WHAT TO WORK ON: Taking the listing below, restate word for word each line from the line with "split; [done|]. split; [cbn;" to the line with "empty value and", ends included, and stop there.

☆ ☆ ☆

(** C2: when a draft breaks any rule (a required field missing, or a
    bound exceeded), a submit stores an error under the field of every rule
    the draft breaks, not only of the first; it dispatches no request and
    leaves every field value, and everything else but the errors, as it
    was. *)
Theorem C2_every_violated_rule_is_reported (st : State) (r : Rule) :
  violates canParseURL r (values st) →
  let st' := handleSubmit canParseURL st in
  (∀ r', violates canParseURL r' (values st) →
         is_Some (errors st' !! fieldKey (ruleField r')))
  ∧ requests st' = requests st
  ∧ pendingSubmits st' = pendingSubmits st
  ∧ values st' = values st
  ∧ st' = setErrors (errors st') st.
Proof.
  intros H st'. subst st'.
  rewrite handleSubmit_invalid by (by eapply violates_raises).
  cbn. split; [|done]. intros r'. apply violates_error.
Qed.

End Validation.

(** C2 at work: the empty draft of a freshly mounted form is missing its
    title (among other things); a submit reports it and sends nothing. *)
Lemma C2_every_violated_rule_is_reported_witness :
  let st' := handleSubmit httpLike initialState in
  (∀ r', violates httpLike r' (values initialState) →
         is_Some (errors st' !! fieldKey (ruleField r')))
  ∧ requests st' = requests initialState
  ∧ pendingSubmits st' = pendingSubmits initialState
  ∧ values st' = values initialState
  ∧ st' = setErrors (errors st') initialState.
Proof.
  apply (C2_every_violated_rule_is_reported httpLike initialState TitleRequired).
  cbn. intros (s & Hs & Hne). by simplify_eq.
Defined.

(** The five errors of the empty draft, with the messages of the schema. *)
Example empty_draft_errors :
  let e := errors (handleSubmit httpLike initialState) in
  e !! "postTitle" = Some (mkFieldError "Post title is required" too_small)
  ∧ e !! "caption" = Some (mkFieldError "Caption is required" too_small)
  ∧ e !! "hashtags" = None
  ∧ e !! "platforms" = Some (mkFieldError "Select at least one platform" too_small)
  ∧ e !! "scheduledDate"
    = Some (mkFieldError "Please select a date and time for posting" invalid_type)
  ∧ e !! "webhookUrl" = Some (mkFieldError "Please enter a valid webhook URL" invalid_string).
Proof. by vm_compute. Qed.

(** ** Submission *)

Lemma mapM_strings (f : nat → value → ParseReturn string)
    (items : list value) (l : list string) :
  (∀ i x s, (f i x).2 = Some s → x = VStr s) →
  mapM snd (imap f items) = Some l → items = VStr <$> l.
Proof.
  revert f l. induction items as [|x items IH]; intros f l Hf H.
  - by simplify_option_eq.
  - rewrite imap_cons in H. simpl in H.
    destruct (f 0%nat x).2 as [s|] eqn:Hx; [|done]. simpl in H.
    destruct (mapM snd (imap (f ∘ S) items)) as [k|] eqn:Hk; [|done].
    simplify_option_eq. f_equal.
    + by apply (Hf 0%nat).
    + apply (IH (f ∘ S)); [|done]. intros i y s'. apply Hf.
Qed.

Section Submission.

Variable canParseURL : string → bool.

Lemma zString_output (checks : list StringCheck) (p : list PathSeg)
    (v : value) (s : string) :
  (zString canParseURL checks p v).2 = Some s → v = VStr s.
Proof. destruct v; cbn; intros; by simplify_eq. Qed.

(** A validated snapshot is the store it was parsed from, and its date is
    a valid one. *)
Lemma safeParse_snapshot (v : FieldValues) (data : FormData) :
  safeParse canParseURL v = inr data →
  v = snapshotOf data ∧ ∃ ms, data_scheduledDate data = DateOf ms.
Proof.
  intros H%safeParse_valid. destruct v as [t c h pl d u].
  unfold formSchema in H. cbn [postTitle caption hashtags platforms scheduledDate webhookUrl] in H.
  injection H as _ Hout.
  destruct (postTitleSchema canParseURL [Key "postTitle"] t).2 as [t'|] eqn:Ht; [|done].
  destruct (captionSchema canParseURL [Key "caption"] c).2 as [c'|] eqn:Hc; [|done].
  destruct (hashtagsSchema canParseURL [Key "hashtags"] h).2 as [h'|] eqn:Hh; [|done].
  destruct (platformsSchema canParseURL [Key "platforms"] pl).2 as [pl'|] eqn:Hpl; [|done].
  destruct (scheduledDateSchema [Key "scheduledDate"] d).2 as [d'|] eqn:Hd; [|done].
  destruct (webhookUrlSchema canParseURL [Key "webhookUrl"] u).2 as [u'|] eqn:Hu; [|done].
  cbn in Hout. simplify_eq. unfold snapshotOf. cbn.
  apply zString_output in Ht as ->. apply zString_output in Hc as ->.
  apply zString_output in Hu as ->.
  assert (h = from_option VStr VUndefined h') as ->.
  { unfold hashtagsSchema, zOptional in Hh.
    destruct h; cbn in Hh; by simplify_eq. }
  assert (pl = VArr (VStr <$> pl')) as ->.
  { unfold platformsSchema, zArrayMin in Hpl.
    destruct pl; cbn in Hpl; try done. f_equal.
    eapply mapM_strings; [|exact Hpl].
    intros i x s. apply zString_output. }
  destruct d as [| | | | | | |[ms|]]; cbn in Hd; try done. simplify_eq.
  eauto.
Qed.

Lemma toISOString_valid (ms : Z) : ∃ iso, toISOString (DateOf ms) = Some iso.
Proof.
  unfold toISOString. cbn [getTime].
  destruct (civilFromDays (ms / 86400000)) as [[y m] d]. eauto.
Qed.

(** A submit of a validated draft, up to the point where the request is
    awaited. *)
Lemma press_valid (st : State) (data : FormData) :
  isSubmitting st = false →
  safeParse canParseURL (values st) = inr data →
  ∃ formData,
    buildFormData data (uploadedImages st) = Some formData
    ∧ step canParseURL SubmitPressed st
      = fetchSubmit
          (mkRequest (data_webhookUrl data) "POST" [] (MultipartBody formData))
          (setIsSubmitting true (setErrors ∅ st)).
Proof.
  intros Hidle Hvalid. cbn [step]. rewrite Hidle.
  rewrite (handleSubmit_valid _ _ _ Hvalid).
  destruct (safeParse_snapshot _ _ Hvalid) as [_ [ms Hms]].
  destruct (toISOString_valid ms) as [iso Hiso].
  unfold onSubmit, buildFormData. cbn [uploadedImages setIsSubmitting setErrors].
  rewrite Hms, Hiso. cbn [mbind option_bind]. eauto.
Qed.

(** C5: a submit of a validated draft with its attachments makes exactly
    one request, a POST to the webhook URL of the draft, whose multipart
    body holds, in this order, postTitle, caption, hashtags (the empty
    string when absent), platforms as the JSON text of the array,
    scheduledDate as the ISO text of the date, and then one entry per
    attachment under image_0, image_1, ... in the order of the list. *)
Theorem C5_one_multipart_post (st : State) (data : FormData) :
  isSubmitting st = false →
  safeParse canParseURL (values st) = inr data →
  let st' := step canParseURL SubmitPressed st in
  values st = snapshotOf data
  ∧ ∃ iso entries,
      toISOString (data_scheduledDate data) = Some iso
      ∧ requests st'
        = requests st
          ++ [mkRequest (data_webhookUrl data) "POST" [] (MultipartBody entries)]
      ∧ take 5 entries
        = [("postTitle", EntryText (data_postTitle data));
           ("caption", EntryText (data_caption data));
           ("hashtags", EntryText (default "" (data_hashtags data)));
           ("platforms", EntryText (JSON_stringify_strings (data_platforms data)));
           ("scheduledDate", EntryText iso)]
      ∧ length entries = (5 + length (uploadedImages st))%nat
      ∧ ∀ i image, uploadedImages st !! i = Some image →
                   entries !! (5 + i)%nat
                   = Some ("image_" +:+ NilEmpty.string_of_uint (Nat.to_uint i),
                           EntryFile image).
Proof.
  intros Hidle Hvalid st'.
  destruct (safeParse_snapshot _ _ Hvalid) as [Hsnap [ms Hms]].
  split; [done|].
  destruct (press_valid st data Hidle Hvalid) as (formData & Hfd & Hstep).
  subst st'. rewrite Hstep. clear Hstep.
  unfold buildFormData in Hfd.
  destruct (toISOString (data_scheduledDate data)) as [iso|] eqn:Hiso; [|done].
  cbn in Hfd. injection Hfd as <-.
  exists iso. eexists. split; [done|]. split; [done|].
  split; [done|]. split; [cbn; by rewrite length_imap|].
  intros i image Hi.
  change (imap (λ index image0, (imageKey index, EntryFile image0))
               (uploadedImages st) !! i
          = Some (imageKey i, EntryFile image)).
  by rewrite list_lookup_imap, Hi.
Qed.

(** C4: when the response to the submit of a validated draft is a 2xx one,
    the success notification is shown, every field is back at its initial
    empty value and no attachment is left; a submit pressed right after
    fails validation (the title, for one, is missing) and sends nothing. *)
Theorem C4_success_resets_the_draft (st : State) (data : FormData)
    (status : Z) (body : option value) :
  isSubmitting st = false →
  safeParse canParseURL (values st) = inr data →
  200 ≤ status ≤ 299 →
  let st1 := step canParseURL SubmitPressed st in
  let st2 := step canParseURL (SubmitSettled (Response status body)) st1 in
  let st3 := step canParseURL SubmitPressed st2 in
  toasts st2 = toasts st ++ [submitSucceeded]
  ∧ values st2 = defaultValues
  ∧ uploadedImages st2 = []
  ∧ isSubmitting st2 = false
  ∧ violates canParseURL TitleRequired (values st2)
  ∧ is_Some (errors st3 !! "postTitle")
  ∧ requests st3 = requests st2
  ∧ values st3 = defaultValues.
Proof.
  intros Hidle Hvalid Hok. cbv zeta.
  destruct (press_valid st data Hidle Hvalid) as (formData & _ & ->).
  set (st1 := fetchSubmit _ _).
  set (st2 := step canParseURL (SubmitSettled _) st1).
  assert (Hst2 : st2 = setIsSubmitting false
                         (setUploadedImages []
                            (form_reset (toast submitSucceeded (resumeSubmit st1))))).
  { subst st2 st1. cbn [step pendingSubmits fetchSubmit].
    unfold onSubmit_settled, ok.
    by rewrite (proj2 (Z.leb_le _ _) (proj1 Hok)), (proj2 (Z.leb_le _ _) (proj2 Hok)). }
  assert (Hv2 : values st2 = defaultValues) by (by rewrite Hst2).
  assert (Hidle2 : isSubmitting st2 = false) by (by rewrite Hst2).
  assert (Hmissing : violates canParseURL TitleRequired defaultValues).
  { cbn. intros (s & Hs & Hne). by simplify_eq. }
  destruct (violates_issue canParseURL TitleRequired defaultValues Hmissing)
    as (iss & Hin & Hkey).
  assert (Hne : (formSchema canParseURL (values st2)).1 ≠ []).
  { rewrite Hv2. intros Hnil. rewrite Hnil in Hin. by apply elem_of_nil in Hin. }
  cbn [step]. rewrite Hidle2, handleSubmit_invalid by done.
  cbn [errors requests values setErrors]. rewrite Hv2.
  split; [by rewrite Hst2|]. split; [done|]. split; [by rewrite Hst2|].
  split; [done|]. split; [done|]. split; [|done].
  change "postTitle" with (fieldKey (ruleField TitleRequired)).
  rewrite <- Hkey. by apply parseErrorSchema_elem.
Qed.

☆ ☆ ☆

SOLVED PROBLEM:
  split; [done|]. split; [cbn; by rewrite length_imap|].
  intros i image Hi.
  change (imap (λ index image0, (imageKey index, EntryFile image0))
               (uploadedImages st) !! i
          = Some (imageKey i, EntryFile image)).
  by rewrite list_lookup_imap, Hi.
Qed.

(** C4: when the response to the submit of a validated draft is a 2xx one,
    the success notification is shown, every field is back at its initial
    empty value and no attachment is left; a submit pressed right after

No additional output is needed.